Как скоро я в состоянии был выехать, доктор – немец, пользовавший меня в течение всей болезни, советовал мне уехать из Флоренции, говоря, что я скорее поправлюсь с переменою климата. Но путешествие в Ниццу было еще слишком утомительно. Мы с братом Андреем решили поехать на несколько дней в Рим. Там мы нашли семейство Алексея Васильевича Капниста, богатого малороссийского помещика, сыновья которого воспитывались в Московском университете и были товарищами моих младших братьев. Андрей был очень дружен со всею семьей, и я был знаком с ними еще в Москве, в конце пятидесятых годов, перед первою поездкою за границу. Но я не знал старшей дочери, в то время 19-летней девушки, которая славилась красотою. Молва была не напрасна. Я увидел прелестный ангельский лик, напоминавший мадонны Беато Анджелико. Это был первый женский образ, который представился после моей болезни, образ полный грации и поэзии. Провидение как будто указывало мне ту, которая должна была осуществить мои мечты. Но в то время я еще не подозревал, что несколько лет спустя, она сделается моею женою.

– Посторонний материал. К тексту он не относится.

(* ===== verification/WarmPool.v ===== *)
(** * Warm leases

    What [install_warm_lease] and [release_warm_lease] do on every branch,
    including the one on which the task waits for a mutex it holds itself. *)

From Stdlib Require Import Ascii.
From stdpp Require Import base gmap strings list numbers fin_maps fin_map_dom.
From S2P Require Import Prelude RustStr Json ToolError Protocol Runtime RouterConfig Registry.
From S2P Require Import RegistryInv Router RouterLogic RouterSteps RouterOps.

Open Scope ida_scope.

Section leases.
Context `{HashOrder} (cfg : RouterConfig) (env : Env).

(** The lease holds the last reference to its worker. *)
Definition last_reference (r : RouterInner) (l : WarmLease) : Prop :=
  ∃ h, token_to_handle r !! wl_token l = Some h ∧ ref_tokens r !! h = Some {[wl_token l]}.

Lemma release_last_reference r l :
  last_reference r l → ∃ r' h, release_ref_token (wl_token l) r = (r', Some (h, 0)).
Proof.
  intros (h & Ht & Hr). unfold release_ref_token. rewrite Ht, Hr. do 2 eexists. repeat f_equal.
  rewrite difference_diag_L. apply size_empty.
Qed.

(** [release_warm_lease], on every branch.  An unknown path changes nothing; a
    lease whose token is gone is dropped; a lease that shares its worker is dropped
    with its token.  A lease with the last reference never finishes: the task still
    holds the pool's mutex when [close_worker] asks for it. *)
Theorem release_warm_lease_outcome path s :
  release_warm_lease path ∅ s =
  match rt_warm_pool s !! path with
  | None => Done (Ok tt) s
  | Some lease =>
      let dropped := set_warm_pool (delete path (rt_warm_pool s)) s in
      match release_ref_token (wl_token lease) (rt_inner s) with
      | (r, Some (_, 0)) => Deadlock LWarm
      | (r, _) => Done (Ok tt) (set_inner r dropped)
      end
  end.
Proof.
  unfold release_warm_lease. run_m. destruct (rt_warm_pool s !! path) as [lease|]; [|done].
  unfold release_token. run_m. cbn [rt_inner set_warm_pool].
  destruct (release_ref_token (wl_token lease) (rt_inner s)) as [r [[h [|n]]|]]; [|done|done].
  rewrite bool_decide_true by done. unfold close_worker. run_m.
  by rewrite bool_decide_true by set_solver.
Qed.

Lemma release_warm_lease_last path l s :
  rt_warm_pool s !! path = Some l → last_reference (rt_inner s) l →
  release_warm_lease path ∅ s = Deadlock LWarm.
Proof.
  intros Hl Hlast. unfold release_warm_lease. run_m. rewrite Hl. unfold release_token. run_m.
  cbn [rt_inner set_warm_pool]. destruct (release_last_reference _ _ Hlast) as (r' & h' & ->).
  rewrite bool_decide_true by done. unfold close_worker. run_m. by rewrite bool_decide_true by set_solver.
Qed.

Lemma make_warm_room_free n s :
  (Z.of_nat (size (rt_warm_pool s)) < max_warm_workers cfg)%Z → make_warm_room cfg (S n) ∅ s = Done (Ok tt) s.
Proof. intros Hroom. cbn [make_warm_room]. run_m. by rewrite (proj2 (Z.leb_gt _ _)) by lia. Qed.

(** With room in the pool, [install_warm_lease] returns, registers the lease
    under its path, keeps the leases of all other paths and does not touch the
    registry. *)
Theorem install_warm_lease_room path h tok tenant cache s
    (Hroom : (Z.of_nat (size (rt_warm_pool s)) < max_warm_workers cfg)%Z) :
  ∃ s' lease, install_warm_lease cfg env path h tok tenant cache ∅ s = Done (Ok tt) s' ∧
    rt_warm_pool s' = <[path := lease]> (rt_warm_pool s) ∧
    wl_handle lease = h ∧ wl_token lease = tok ∧ wl_cache_path lease = cache ∧
    rt_inner s' = rt_inner s.
Proof.
  unfold install_warm_lease. run_m. rewrite make_warm_room_free by done. run_m.
  do 2 eexists. split; [reflexivity|]. by split_and!.
Qed.

(** When the pool is full and every lease holds the last reference to its
    worker (what prewarming with [keep_warm] produces), [install_warm_lease] never
    returns: making room blocks on the pool's mutex. *)
Theorem install_warm_lease_full_deadlock path h tok tenant cache s
    (Hfull : (max_warm_workers cfg ≤ Z.of_nat (size (rt_warm_pool s)))%Z)
    (Hne : rt_warm_pool s ≠ ∅)
    (Hlast : ∀ p l, rt_warm_pool s !! p = Some l → last_reference (rt_inner s) l) :
  install_warm_lease cfg env path h tok tenant cache ∅ s = Deadlock LWarm.
Proof.
  unfold install_warm_lease. cbv beta iota delta [bind get_st]. cbn [make_warm_room]. run_m.
  rewrite (proj2 (Z.leb_le _ _)) by done.
  destruct (min_by_key _ _) as [[p l]|] eqn:Hmin; cbn [fmap option_fmap option_map fst].
  - apply min_by_key_elem, elem_of_hash_iter in Hmin as Hp.
    by rewrite (release_warm_lease_last p l) by eauto.
  - apply min_by_key_None, (f_equal length) in Hmin. rewrite hash_iter_length in Hmin.
    by apply map_size_empty_inv in Hmin.
Qed.

(** A second lease on a path replaces the first one and forgets its token:
    the token stays registered, so the worker's reference count stays positive, and
    no lease can release it. *)
Theorem install_warm_lease_forgets_token path h tok tenant cache s old
    (Hroom : (Z.of_nat (size (rt_warm_pool s)) < max_warm_workers cfg)%Z)
    (Hold : rt_warm_pool s !! path = Some old) (Hne : tok ≠ wl_token old)
    (Hinj : ∀ p l, rt_warm_pool s !! p = Some l → wl_token l = wl_token old → p = path) :
  ∃ s', install_warm_lease cfg env path h tok tenant cache ∅ s = Done (Ok tt) s' ∧
    handle_for_token (wl_token old) (rt_inner s') = handle_for_token (wl_token old) (rt_inner s) ∧
    (∀ p l, rt_warm_pool s' !! p = Some l → wl_token l ≠ wl_token old).
Proof.
  unfold install_warm_lease. run_m. rewrite make_warm_room_free by done. run_m.
  eexists. split_and!; [reflexivity|done|]. simpl. intros p l [[<- <-]|[? Hl]]%lookup_insert_Some; [done|].
  intros Heq. by apply Hinj in Hl.
Qed.
End leases.

(** ** A concrete router *)

(** The default limits with one warm worker. *)
Definition one_warm : RouterConfig :=
  from_env (λ n, if bool_decide (n = "IDA_CLI_MAX_WARM_WORKERS") then Some "1" else None) (Some 4%Z) 7.

(** A machine on which everything succeeds. *)
Definition sample_env : Env :=
  {| e_clock := λ n, (1000 + Z.of_nat n)%Z; e_pid := 7; e_home := Some "/home/u";
     e_canonicalize := Some; e_exists := λ _, true;
     e_probe := Ok {| runtime := None; backend := Some NativeLinked; supported := true; reason := None;
                   supported_methods := None |};
     e_child := Ok tt; e_write_ok := λ _, true; e_reply := λ _ _ _, Replies (Ok Null);
     e_resolve := λ _, {| open_path := None; idb_output_path := None |};
     e_is_sbpf := λ _, false; e_lookup_idb := λ _, None |}.

Definition sample_lease : WarmLease :=
  {| wl_handle := "h1"; wl_token := "t1"; wl_path := "/a"; wl_cache_path := None;
     wl_tenant_id := "default"; wl_pinned_at := 0; wl_last_hit := 0 |}.

Definition sample_worker : WorkerProcess :=
  {| w_backend := NativeLinked; w_tenant_id := "default"; w_pending := ∅; w_close_token := None;
     w_open_path := Some "/a"; w_last_active := 0; w_stdin := [] |}.

(** One worker, held by one warm lease. *)
Definition warm_state : RouterState :=
  {| rt_inner := {| workers := {["h1" := sample_worker]}; active := Some "h1";
                    path_to_handle := {[worker_key "/a" "default" := "h1"]};
                    token_to_handle := {["t1" := "h1"]}; ref_tokens := {["h1" := {["t1"]}]};
                    req_counter := 9; exe_path := "ida-cli" |};
     rt_warm_pool := {["/a" := sample_lease]}; rt_cached_probe := None; rt_ticks := 0;
     rt_outbox := []; rt_recorded := [] |}.

Lemma install_warm_lease_full_deadlock_witness :
  install_warm_lease (H := canonical_order) one_warm sample_env "/b" "h2" "t2" "default" None ∅ warm_state
  = Deadlock LWarm.
Proof.
  apply (install_warm_lease_full_deadlock (H := canonical_order)).
  - vm_compute. discriminate.
  - apply map_non_empty_singleton.
  - intros p l Hl. cbn in Hl. apply lookup_singleton_Some in Hl as [_ <-]. exists "h1". split; reflexivity.
Defined.

(** The same from an empty router: two prewarms with [keep_warm]. *)
Example two_prewarms_deadlock :
  let prewarm p := prewarm_path_with_options (H := canonical_order) one_warm sample_env p true "default" in
  bind (prewarm "/a") (λ _, prewarm "/b") ∅ (router_new "ida-cli") = Deadlock LWarm.
Proof. vm_compute. reflexivity. Qed.

Lemma install_warm_lease_room_witness :
  ∃ s' lease, install_warm_lease (H := canonical_order) (from_env (λ _, None) None 7) sample_env
                "/b" "h2" "t2" "default" None ∅ warm_state = Done (Ok tt) s' ∧
    rt_warm_pool s' = <["/b" := lease]> {["/a" := sample_lease]} ∧
    wl_handle lease = "h2" ∧ wl_token lease = "t2" ∧ wl_cache_path lease = None ∧
    rt_inner s' = rt_inner warm_state.
Proof.
  apply (install_warm_lease_room (H := canonical_order) (from_env (λ _, None) None 7) sample_env).
  vm_compute. reflexivity.
Defined.

Lemma install_warm_lease_forgets_token_witness :
  ∃ s', install_warm_lease (H := canonical_order) (from_env (λ _, None) None 7) sample_env
          "/a" "h1" "t2" "default" None ∅ warm_state = Done (Ok tt) s' ∧
    handle_for_token "t1" (rt_inner s') = handle_for_token "t1" (rt_inner warm_state) ∧
    (∀ p l, rt_warm_pool s' !! p = Some l → wl_token l ≠ "t1").
Proof.
  apply (install_warm_lease_forgets_token (H := canonical_order) (from_env (λ _, None) None 7) sample_env
           "/a" "h1" "t2" "default" None warm_state sample_lease).
  - vm_compute. reflexivity.
  - reflexivity.
  - discriminate.
  - intros p l Hl _. cbn in Hl. apply lookup_singleton_Some in Hl as [<- _]. reflexivity.
Defined.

В Риме я быстро поправился и мог уже ехать к своим спутникам. Брат сопровождал меня до Ниццы и оттуда отправился обратно в Россию. Я был очень тронут его приездом и его заботами.
В Ниццу я приехал, как в свою семью. Все меня встретили с искренней радостью, как воскресшего из мертвых. Но мое впечатление было невеселое. Я нашел наследника исхудалым, осунувшимся, сгорбленным. Болей он не чувствовал, но он не мог разгибать спины, а потому лишен был возможности гулять пешком и ездить в общество. В ожидании будущих ванн в Люшоне, его лечили электричеством, но оно приносило мало пользы. Для молодого человека, и притом жениха, положение было незавидное. Он сделался задумчив, порой даже раздражителен. Прежняя беззаботная веселость, радужные мечты исчезли. На масленице ему наняли комнату на главной улице, и он как будто встрепенулся: бросал букеты, даже бегал по лестницам. Но это была только вспышка. Однако опасности никто не предвидел. Успокоенью французскими знаменитостями, мы все считали его болезнь упорно засевшим ревматизмом. Один граф Строганов беспокоился. Ему казалось неестественным, чтобы молодой организм не мог осилить ревматического состояния. Слабость и худоба внушали ему сомнения. Он поехал в Париж, чтобы повидаться с братом, но, в сущности, чтобы поговорить с докторами. Вернувшись, он рассказывал свой разговор с Рейе, который его успокоил. Он прямо поставил последнему вопрос: считает ли он возможным для великого князя жениться. «Я не вижу никакого препятствия», отвечал Рейе. «Но подумайте, что это наследник русского престола; от его здоровья зависит судьба его потомства, а вместе и судьба России». «Если вы так на это смотрите, – отвечал Рейе, – то отложите свадьбу на три месяца. Другого я ничего не могу посоветовать». Граф Строганов несколько успокоился, но продолжал зорко следить за вверенною его попечению молодою жизнью. Когда его впоследствии обвиняли в том, что он ничего не видел и даже побуждал наследника делать чрезмерные усилия в видах спартанского воспитания, то это опять одна из тех клевет, которые так легко возникают в придворных сферах и оттуда обильными потоками распространяются по великосветским гостиным.